• Task to complete: Using the records below, write out again exactly the lines that begin at the line containing "Lemma get_field_info_files reader" and end at the line containing "lib_write lib writer = (bytes, failure)", and no other lines.
───── Data in this exercise
Lemma check_fold t e l w b w' :
  foldM (check_step t) e l w = (Ok b, w') → b = false → e = false ∧ Forall (λ f, field_error t f = Ok None) l.
Proof.
  revert e w. induction l as [|f l IH]; intros e w H Hb; cbn [foldM] in H.
  - injection H as <- _. done.
  - apply io_bind_Ok in H as (e' & w1 & H1 & H). apply IH in H as [-> Hl]; [|done].
    unfold check_step in H1. apply io_bind_pure in H1 as (err & Herr & H1).
    destruct err; [apply io_print_bind in H1 as [_ H1]; by injection H1|]. injection H1 as -> _.
    split; [done|]. by constructor.
Qed.

(** ** Where the values go *)

(** An entry with an integer page and a name *)
Definition plain_entry (f : json) : Prop :=
  ∃ d p k, f = JObj d ∧ dget "page" d = Some (JInt p) ∧ dget "field_id" d = Some (JStr k).

(** The last value given for a field of a page *)
Definition given_step (p : Z) (k : string) (acc : option json) (f : json) : option json :=
  match f with
  | JObj d =>
      match dget "page" d, dget "field_id" d, dget "value" d with
      | Some (JInt q), Some (JStr s), Some v => if (p =? q) && bool_decide (k = s) then Some v else acc
      | _, _, _ => acc
      end
  | _ => acc
  end.
Definition given (l : list json) (p : Z) (k : string) : option json := foldl (given_step p k) None l.

(** Keys that a table tells apart by equality *)
Definition plain_key (k : json) : Prop := (∃ p, k = JInt p) ∨ ∃ s, k = JStr s.

Lemma same_item_plain a b : plain_key a → plain_key b → same_item a b = true ↔ a = b.
Proof.
  intros [[p ->]|[s ->]] [[q ->]|[r ->]]; cbn; try done.
  - rewrite Z.eqb_eq. naive_solver.
  - rewrite bool_decide_eq_true. naive_solver.
Qed.

Lemma vget_vset {V} k k' (v : V) d :
  plain_key k → plain_key k' → Forall (λ e, plain_key e.1) d →
  vget k (vset k' v d) = if same_item k k' then Some v else vget k d.
Proof.
  intros Hk Hk' Hd. unfold vget. induction Hd as [|[x y] d Hx _ IH]; cbn [vset].
  - cbn. by destruct (same_item k k').
  - cbn in Hx. destruct (same_item k' x) eqn:E.
    + apply same_item_plain in E as <-; [|done..]. cbn. by destruct (same_item k k').
    + cbn. destruct (same_item k x) eqn:E'; [|done]. apply same_item_plain in E' as ->; [|done..].
      destruct (same_item x k') eqn:E''; [|done]. apply same_item_plain in E'' as ->; [|done..].
      assert (same_item k' k' = true) by (by apply same_item_plain). congruence.
Qed.

Lemma vset_plain {V} k (v : V) d :
  plain_key k → Forall (λ e, plain_key e.1) d → Forall (λ e, plain_key e.1) (vset k v d).
Proof.
  intros Hk. induction 1 as [|[x y] d Hx Hd IH]; cbn [vset]; [by apply Forall_singleton|].
  case_match; by constructor.
Qed.

Definition plain_table (t : list (json * list (json * json))) : Prop :=
  Forall (λ e, plain_key e.1 ∧ Forall (λ e', plain_key e'.1) e.2) t.

Lemma vset_pages k vs t :
  plain_key k → Forall (λ e, plain_key e.1) vs → plain_table t → plain_table (vset k vs t).
Proof.
  intros Hk Hvs. induction 1 as [|[x y] d [Hx Hy] Hd IH]; cbn [vset]; [by apply Forall_singleton|].
  case_match; by constructor.
Qed.

Lemma vget_plain k t vs : plain_table t → vget k t = Some vs → Forall (λ e, plain_key e.1) vs.
Proof.
  intros Ht. unfold vget. destruct (List.find _ t) as [[k' g]|] eqn:E; [|done]. intros [= <-].
  apply List.find_some in E as [Hin _]. apply list_elem_of_In in Hin. unfold plain_table in Ht.
  rewrite Forall_forall in Ht. by destruct (Ht _ Hin).
Qed.

Definition lookup_value (t : list (json * list (json * json))) (p : Z) (k : string) : option json :=
  vget (JInt p) t ≫= vget (JStr k).

Lemma value_step_given t f t' p k :
  plain_table t → plain_entry f → value_step t f = Ok t' →
  plain_table t' ∧ lookup_value t' p k = given_step p k (lookup_value t p k) f.
Proof.
  intros Ht (d & q & s & -> & Hq & Hs). unfold value_step, py_contains, item, ditem, din, given_step.
  cbn [mbind result_bind]. rewrite Hq, Hs. cbn [of_option mbind result_bind hashable].
  destruct (dget "value" d) as [v|]; [|by intros [= <-]].
  cbn [of_option mbind result_bind]. intros [= <-].
  assert (plain_key (JInt q)) as Hkq by (left; by eexists).
  assert (plain_key (JStr s)) as Hks by (right; by eexists).
  assert (Forall (λ e, plain_key e.1) (default [] (vget (JInt q) t))) as Hin.
  { destruct (vget (JInt q) t) eqn:E; [by eapply vget_plain|constructor]. }
  split; [apply vset_pages; [done| |done]; by apply vset_plain|].
  unfold lookup_value. rewrite vget_vset; [|by left; eexists|done|].
  2: { eapply Forall_impl; [exact Ht|]. by intros ? [? _]. }
  change (same_item (JInt p) (JInt q)) with (p =? q).
  destruct (Z.eqb_spec p q) as [->|]; [|done]. cbn [andb mbind option_bind].
  rewrite vget_vset; [|by right; eexists|done|done].
  change (same_item (JStr k) (JStr s)) with (bool_decide (k = s)).
  case_bool_decide; [done|]. by destruct (vget (JInt q) t).
Qed.

Lemma values_given l t :
  Forall plain_entry l → foldM value_step [] l = Ok t → ∀ p k, lookup_value t p k = given l p k.
Proof.
  intros Hl H p k.
  cut (plain_table t ∧ lookup_value t p k = given l p k); [by intros [_ ?]|]. revert H.
  apply (foldM_inv _ (λ done t, plain_table t ∧ lookup_value t p k = given done p k)).
  - split; [constructor|done].
  - intros done f rest acc acc' -> [Ht Hg] Hstep. apply Forall_app in Hl as [_ Hl].
    apply Forall_cons in Hl as [Hf _]. destruct (value_step_given acc f acc' p k Ht Hf Hstep) as [? ->].
    split; [done|]. unfold given. by rewrite foldl_app, Hg.
Qed.

(** ** The program *)

(** [checked lib input json_path w l values reader]: the file of values holds the
    entries [l], which give the values [values] by page and name, and each of them
    goes with a field of the PDF. *)
Definition checked (lib : pdf_library) (input json_path : string) (w : world) (l : list json)
    (values : list (json * list (json * json))) (reader : pdf_reader) : Prop :=
  ∃ v infos w1, json_file w (parse_path json_path) = Some v ∧ py_iter v = Ok l ∧
    lib_open lib (parse_path input) w = Ok reader ∧ get_field_info reader w = (Ok infos, w1) ∧
    Forall (fits infos) l ∧ foldM value_step [] l = Ok values.

Section fill.
Context (lib : pdf_library).

Lemma get_field_info_files reader : preserves same_files (get_field_info reader).
Proof.
  unfold get_field_info, field_step, make_field_dict, location_step. preserves_tac.
Qed.

Lemma check_fold_files tbl l b : preserves same_files (foldM (check_step tbl) b l).
Proof. unfold check_step. preserves_tac. Qed.

(** C33: fill_fillable_fields.py opens the output file only when every entry of
    the file of values has the name and the page of a field of the PDF and, if it
    has a value, one that the field takes, and when the library has taken all the
    values.  Before that every exception leaves all files as they were, and so
    does an output file that cannot be opened.  After that the output file, and
    no other, has changed: it holds the bytes that the library puts into it, and
    the program succeeds if the library does and ends with its exception if not.
    For entries with integer pages the value of a field that is filled in is the
    last one that was given for it. *)
Theorem fill_checks_first input json_path output w r w' :
  fill_pdf_fields lib input json_path output w = (r, w') →
  (∃ e, r = Err e ∧ same_files w w') ∨
  ∃ l values reader writer bytes failure,
    checked lib input json_path w l values reader ∧ fill_writer lib reader values = Ok writer ∧
    lib_write lib writer = (bytes, failure) ∧ only_wrote (parse_path output) bytes w w' ∧
    r = match failure with None => Ok tt | Some e => Err e end ∧
    (Forall plain_entry l → ∀ p k, lookup_value values p k = given l p k).
Proof.
  unfold fill_pdf_fields.
  intros [?|(t & w0 & Ht & _ & H)]%quiet_bind; [by left| |preserves_tac].
  pose proof (f_equal snd Ht) as E. cbn in E. subst w0.
  apply quiet_bind in H as [?|(v & w0 & [Hv ->]%io_pure_Ok & _ & H)]; [by left| |preserves_tac].
  apply quiet_bind in H as [?|(l & w0 & [Hl ->]%io_pure_Ok & _ & H)]; [by left| |preserves_tac].
  apply quiet_bind in H as [?|(values & w0 & [Hvals ->]%io_pure_Ok & _ & H)]; [by left| |preserves_tac].
  apply quiet_bind in H as [?|(reader & w0 & Hr & _ & H)]; [by left| |by intros ?].
  injection Hr as Hr <-.
  apply quiet_bind in H as [?|(infos & w1 & Hi & Hw1 & H)]; [by left| |apply get_field_info_files].
  apply quiet_bind in H as [[e ?]|(tbl & w2 & [Htbl ->]%io_pure_Ok & _ & H)];
    [left; exists e; naive_solver eauto using same_files_trans| |preserves_tac].
  apply quiet_bind in H as [[e ?]|(b & w2 & Hb & Hw2 & H)];
    [left; exists e; naive_solver eauto using same_files_trans| |apply check_fold_files].
  pose proof (same_files_trans _ _ _ Hw1 Hw2) as Hw.
  destruct b; [left; injection H as <- <-; by eexists|].
  apply quiet_bind in H as [[e ?]|(writer & w3 & [Hwriter ->]%io_pure_Ok & _ & H)];
    [left; exists e; naive_solver eauto using same_files_trans| |preserves_tac].
  destruct (lib_write lib writer) as [bytes failure] eqn:Hbytes.
  apply write_stream_cases in H as [[e [-> ?]]|[Honly ->]];
    [left; exists e; split; [done|by eapply same_files_trans]|right].
  exists l, values, reader, writer, bytes, failure.
  split_and!; [|done|done|by eapply only_wrote_same|done|by intros; apply values_given].
  exists v, infos, w1. split_and!; [|done..| |done].
  - unfold json_file. unfold read_text in Ht. injection Ht as Ht. by rewrite Ht, Hv.
  - apply check_fold in Hb as [_ Hb]; [|done]. eapply Forall_impl; [exact Hb|].
    intros f Hf. eapply field_error_fits; [|exact Hf]. eapply fields_by_ids_table; [|exact Htbl].
    by eapply infos_named.
Qed.
End fill.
──────────
• Exercise output:
Lemma get_field_info_files reader : preserves same_files (get_field_info reader).
Proof.
  unfold get_field_info, field_step, make_field_dict, location_step. preserves_tac.
Qed.

Lemma check_fold_files tbl l b : preserves same_files (foldM (check_step tbl) b l).
Proof. unfold check_step. preserves_tac. Qed.

(** C33: fill_fillable_fields.py opens the output file only when every entry of
    the file of values has the name and the page of a field of the PDF and, if it
    has a value, one that the field takes, and when the library has taken all the
    values.  Before that every exception leaves all files as they were, and so
    does an output file that cannot be opened.  After that the output file, and
    no other, has changed: it holds the bytes that the library puts into it, and
    the program succeeds if the library does and ends with its exception if not.
    For entries with integer pages the value of a field that is filled in is the
    last one that was given for it. *)
Theorem fill_checks_first input json_path output w r w' :
  fill_pdf_fields lib input json_path output w = (r, w') →
  (∃ e, r = Err e ∧ same_files w w') ∨
  ∃ l values reader writer bytes failure,
    checked lib input json_path w l values reader ∧ fill_writer lib reader values = Ok writer ∧
    lib_write lib writer = (bytes, failure) ∧ only_wrote (parse_path output) bytes w w' ∧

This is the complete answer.